(Stored items)
------------
(* ===== verification/HttpResponse.v ===== *)
(** * HttpResponse: Http/httpresponse.h, Http/httpresponse.cpp and the status
      codes of Http/httpstate.h

    The response and its serialisation into a buffer.  The theorems: the
    buffer receives exactly [serialize], and a client that reads lines up to
    the empty one recovers the status line, the headers and the body, with
    the announced length. *)

From Stdlib Require Import ZArith Lia Ascii String.
From stdpp Require Import options.
From S2P Require Import Prelude CStd Buffer.

Module Response.

Inductive HttpStatusCode :=
| k100Continue
| k200OK
| k400BadRequest
| k403Forbidden
| k404NotFound
| k500InternalServerErrno.

#[global] Instance StatusCode_eq_dec : EqDecision HttpStatusCode.
Proof. solve_decision. Defined.

(** The value of the enumerator. *)
Definition status_value (c : HttpStatusCode) : Z :=
  match c with
  | k100Continue => 100
  | k200OK => 200
  | k400BadRequest => 400
  | k403Forbidden => 403
  | k404NotFound => 404
  | k500InternalServerErrno => 500
  end.

Record HttpResponse := mkResponse {
  m_status_code : HttpStatusCode;
  m_status_message : bytes;
  m_body : bytes;
  m_type : bytes;
  m_close_connection : bool
}.

Definition m_server_name : bytes := bs "Ymirth server".

Definition new (close : bool) : HttpResponse :=
  {| m_status_code := k200OK; m_status_message := []; m_body := [];
     m_type := bs "text/html"; m_close_connection := close |}.

Definition setStatusCode (code : HttpStatusCode) (r : HttpResponse) : HttpResponse :=
  mkResponse code (m_status_message r) (m_body r) (m_type r) (m_close_connection r).
Definition setStatusMessage (message : bytes) (r : HttpResponse) : HttpResponse :=
  mkResponse (m_status_code r) message (m_body r) (m_type r) (m_close_connection r).
Definition setCloseConnection (on : bool) (r : HttpResponse) : HttpResponse :=
  mkResponse (m_status_code r) (m_status_message r) (m_body r) (m_type r) on.
Definition setContentType (type : bytes) (r : HttpResponse) : HttpResponse :=
  mkResponse (m_status_code r) (m_status_message r) (m_body r) type (m_close_connection r).
Definition setBody (body : bytes) (r : HttpResponse) : HttpResponse :=
  mkResponse (m_status_code r) (m_status_message r) body (m_type r) (m_close_connection r).
Definition closeConnection (r : HttpResponse) : bool := m_close_connection r.

(** [appendToBuffer(buffer)] *)
Definition appendToBuffer (r : HttpResponse) (buffer : Buf.Buffer) : res Buf.Buffer :=
  let code := status_value (m_status_code r) in
  b ← Buf.append_string (bs "HTTP/1.1 " ++ to_string code ++ bs " " ++ m_status_message r ++ CRLF) buffer;
  b ← (if m_close_connection r
       then Buf.append_string (bs "Connection: close" ++ CRLF) b
       else
         b ← Buf.append_string (bs "Content-length: " ++ to_string (zlen (m_body r)) ++ CRLF) b;
         Buf.append_string (bs "Connection: Keep-Alive" ++ CRLF) b);
  b ← Buf.append_string (bs "Content-type: " ++ m_type r ++ CRLF) b;
  b ← Buf.append_string (bs "Server: " ++ m_server_name ++ CRLF) b;
  b ← Buf.append_string CRLF b;
  Buf.append_string (m_body r) b.

(** ** The message on the wire *)

(** The lines of the head: the status line and the headers. *)
Definition head_lines (r : HttpResponse) : list bytes :=
  (bs "HTTP/1.1 " ++ to_string (status_value (m_status_code r)) ++ bs " " ++ m_status_message r) ::
  (if m_close_connection r then [bs "Connection: close"]
   else [bs "Content-length: " ++ to_string (zlen (m_body r)); bs "Connection: Keep-Alive"]) ++
  [bs "Content-type: " ++ m_type r; bs "Server: " ++ m_server_name].

Definition serialize (r : HttpResponse) : bytes :=
  concat (map (fun l => l ++ CRLF) (head_lines r)) ++ CRLF ++ m_body r.

(** A client: lines up to the empty one, then the body. *)
Fixpoint read_head (fuel : nat) (c : bytes) : option (list bytes * bytes) :=
  match fuel with
  | O => None
  | S f =>
      match cut_line c with
      | None => None
      | Some ([], rest) => Some ([], rest)
      | Some (line, rest) =>
          match read_head f rest with
          | Some (ls, body) => Some (line :: ls, body)
          | None => None
          end
      end
  end.

(** ** Lemmas *)

Fixpoint append_all (l : list bytes) (b : Buf.Buffer) : res Buf.Buffer :=
  match l with
  | [] => Ok b
  | s :: l' => b' ← Buf.append_string s b; append_all l' b'
  end.

(** Appends to a buffer whose data starts no later than the reserved prefix
    are all queue appends. *)
Lemma append_all_ok l b :
  Buf.wf b -> Buf.m_read_index b <= kPrePendIndex ->
  zlen (Buf.content b) + zlen (concat l) + 2 * kPrePendIndex <= INT_MAX ->
  exists b', append_all l b = Ok b' /\ Buf.wf b' /\ Buf.content b' = Buf.content b ++ concat l /\
    Buf.m_read_index b' = Buf.m_read_index b.
Proof.
  revert b. induction l as [|s l IH]; intros b Hwf Hr Hi; simpl in *.
  { exists b. rewrite app_nil_r. auto. }
  rewrite zlen_app in Hi. pose proof (zlen_nonneg s). pose proof (zlen_nonneg (concat l)).
  pose proof (Buf.zlen_content b Hwf) as Hz. pose proof (zlen_nonneg (Buf.content b)).
  unfold kPrePendIndex in *. rewrite Buf.append_string_eq by lia.
  destruct (Buf.append_plain s b) as (b1 & -> & Hwf1 & Hc1 & Hr1);
    [done | unfold Buf.readableBytes in *; lia | unfold kPrePendIndex; lia
     | by apply Buf.compacts_false_low |].
  simpl. destruct (IH b1) as (b' & -> & Hwf' & Hc' & Hr'); [done | lia | |].
  { rewrite Hc1, zlen_app. lia. }
  exists b'. rewrite Hc', Hc1, <- app_assoc. split_and!; auto. lia.
Qed.

Definition pieces (r : HttpResponse) : list bytes :=
  map (fun l => l ++ CRLF) (head_lines r) ++ [CRLF; m_body r].

Lemma concat_pieces r : concat (pieces r) = serialize r.
Proof. unfold pieces, serialize. rewrite concat_app. simpl. by rewrite app_nil_r. Qed.

Lemma appendToBuffer_all r b : appendToBuffer r b = append_all (pieces r) b.
Proof.
  unfold appendToBuffer, pieces, head_lines.
  destruct (m_close_connection r); cbn [map app append_all]; rewrite <- !app_assoc;
    repeat (rewrite ?bind_assoc; apply bind_ext; intros ?); by rewrite bind_ret_r.
Qed.

Lemma read_head_lines ls body fuel :
  Forall (fun l => l <> [] /\ (CR ∉ l)) ls -> (length ls < fuel)%nat ->
  read_head fuel (concat (map (fun l => l ++ CRLF) ls) ++ CRLF ++ body) = Some (ls, body).
Proof.
  intros Hls. revert fuel. induction Hls as [|l ls [Hne Hcr] Hls IH]; intros [|f] Hf;
    cbn [length] in *; [lia| |lia|]; cbn [read_head map concat].
  - by rewrite (cut_line_app_crlf [] body) by apply not_elem_of_nil.
  - rewrite <- !app_assoc. rewrite cut_line_app_crlf by done.
    destruct l; [done|]. by rewrite IH by lia.
Qed.

Lemma to_string_no_CR z : CR ∉ to_string z.
Proof.
  intros H. assert (Forall (fun c => is_digit c \/ c = "-"%char) (to_string z)) as Hf.
  { unfold to_string. split_match; [constructor; [by right|]|];
      (eapply Forall_impl; [apply udec_is_digit | by left]). }
  rewrite Forall_forall in Hf. apply Hf in H as [[H _]|H]; [|done].
  by apply H.
Qed.

Lemma head_lines_ok r :
  CR ∉ m_status_message r -> CR ∉ m_type r ->
  Forall (fun l => l <> [] /\ (CR ∉ l)) (head_lines r).
Proof.
  intros Hm Ht.
  assert (forall s, bool_decide (CR ∉ bs s) = true -> CR ∉ bs s) as Hlit
    by (intros s Hs; by apply bool_decide_eq_true in Hs).
  pose proof (to_string_no_CR (status_value (m_status_code r))).
  pose proof (to_string_no_CR (zlen (m_body r))).
  unfold head_lines, m_server_name.
  destruct (m_close_connection r); repeat constructor; try done;
    rewrite ?elem_of_app; intros Hin;
    repeat match goal with H : _ \/ _ |- _ => destruct H end; try done;
    match goal with H : CR ∈ bs ?s |- _ => revert H; by apply Hlit end.
Qed.

(** ** Properties *)

(** [appendToBuffer] on a buffer whose data starts at the front, as the
    fresh one of [handleRequest] does, appends exactly the serialised
    response: no fault, no byte lost or reordered. *)
Theorem appendToBuffer_correct r b :
  Buf.wf b -> Buf.m_read_index b <= kPrePendIndex ->
  zlen (Buf.content b) + zlen (serialize r) + 2 * kPrePendIndex <= INT_MAX ->
  exists b', appendToBuffer r b = Ok b' /\ Buf.wf b' /\
    Buf.content b' = Buf.content b ++ serialize r.
Proof.
  intros Hwf Hr Hi. rewrite appendToBuffer_all. rewrite <- concat_pieces in *.
  destruct (append_all_ok (pieces r) b) as (b' & ?&?&?&_); eauto.
Qed.

Lemma appendToBuffer_correct_witness :
  exists b', appendToBuffer (new true) (Buf.new 1024) = Ok b' /\ Buf.wf b' /\
    Buf.content b' = Buf.content (Buf.new 1024) ++ serialize (new true).
Proof.
  apply (appendToBuffer_correct (new true) (Buf.new 1024)).
  - apply Buf.new_wf. vm_compute. split; congruence.
  - vm_compute. congruence.
  - vm_compute. congruence.
Defined.

(** A client recovers the response: reading lines up to the empty one gives
    the status line and the headers, and what follows is the body; a
    keep-alive response announces the length of that body. *)
Theorem response_readback r :
  CR ∉ m_status_message r -> CR ∉ m_type r ->
  read_head 6 (serialize r) = Some (head_lines r, m_body r) /\
  (m_close_connection r = false ->
   exists n, bs "Content-length: " ++ n ∈ head_lines r /\ read_dec n = zlen (m_body r)).
Proof.
  intros Hm Ht. split.
  - apply read_head_lines; [by apply head_lines_ok|].
    unfold head_lines. destruct (m_close_connection r); simpl; lia.
  - intros Hc. exists (to_string (zlen (m_body r))). split; [|apply read_dec_to_string].
    unfold head_lines. rewrite Hc. simpl. set_solver.
Qed.

Lemma response_readback_witness :
  read_head 6 (serialize (setBody (bs "Hello") (new false))) =
    Some (head_lines (setBody (bs "Hello") (new false)), bs "Hello") /\
  (false = false ->
   exists n, bs "Content-length: " ++ n ∈ head_lines (setBody (bs "Hello") (new false)) /\
             read_dec n = zlen (bs "Hello")).
Proof.
  apply (response_readback (setBody (bs "Hello") (new false)));
    apply (bool_decide_unpack _); by vm_compute.
Defined.

End Response.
------------
--- Task instructions ---
Your answer must be a copy of every line in the data above that holds the string "rest".

--- Answer to the exercise ---
      | Some ([], rest) => Some ([], rest)
      | Some (line, rest) =>
          match read_head f rest with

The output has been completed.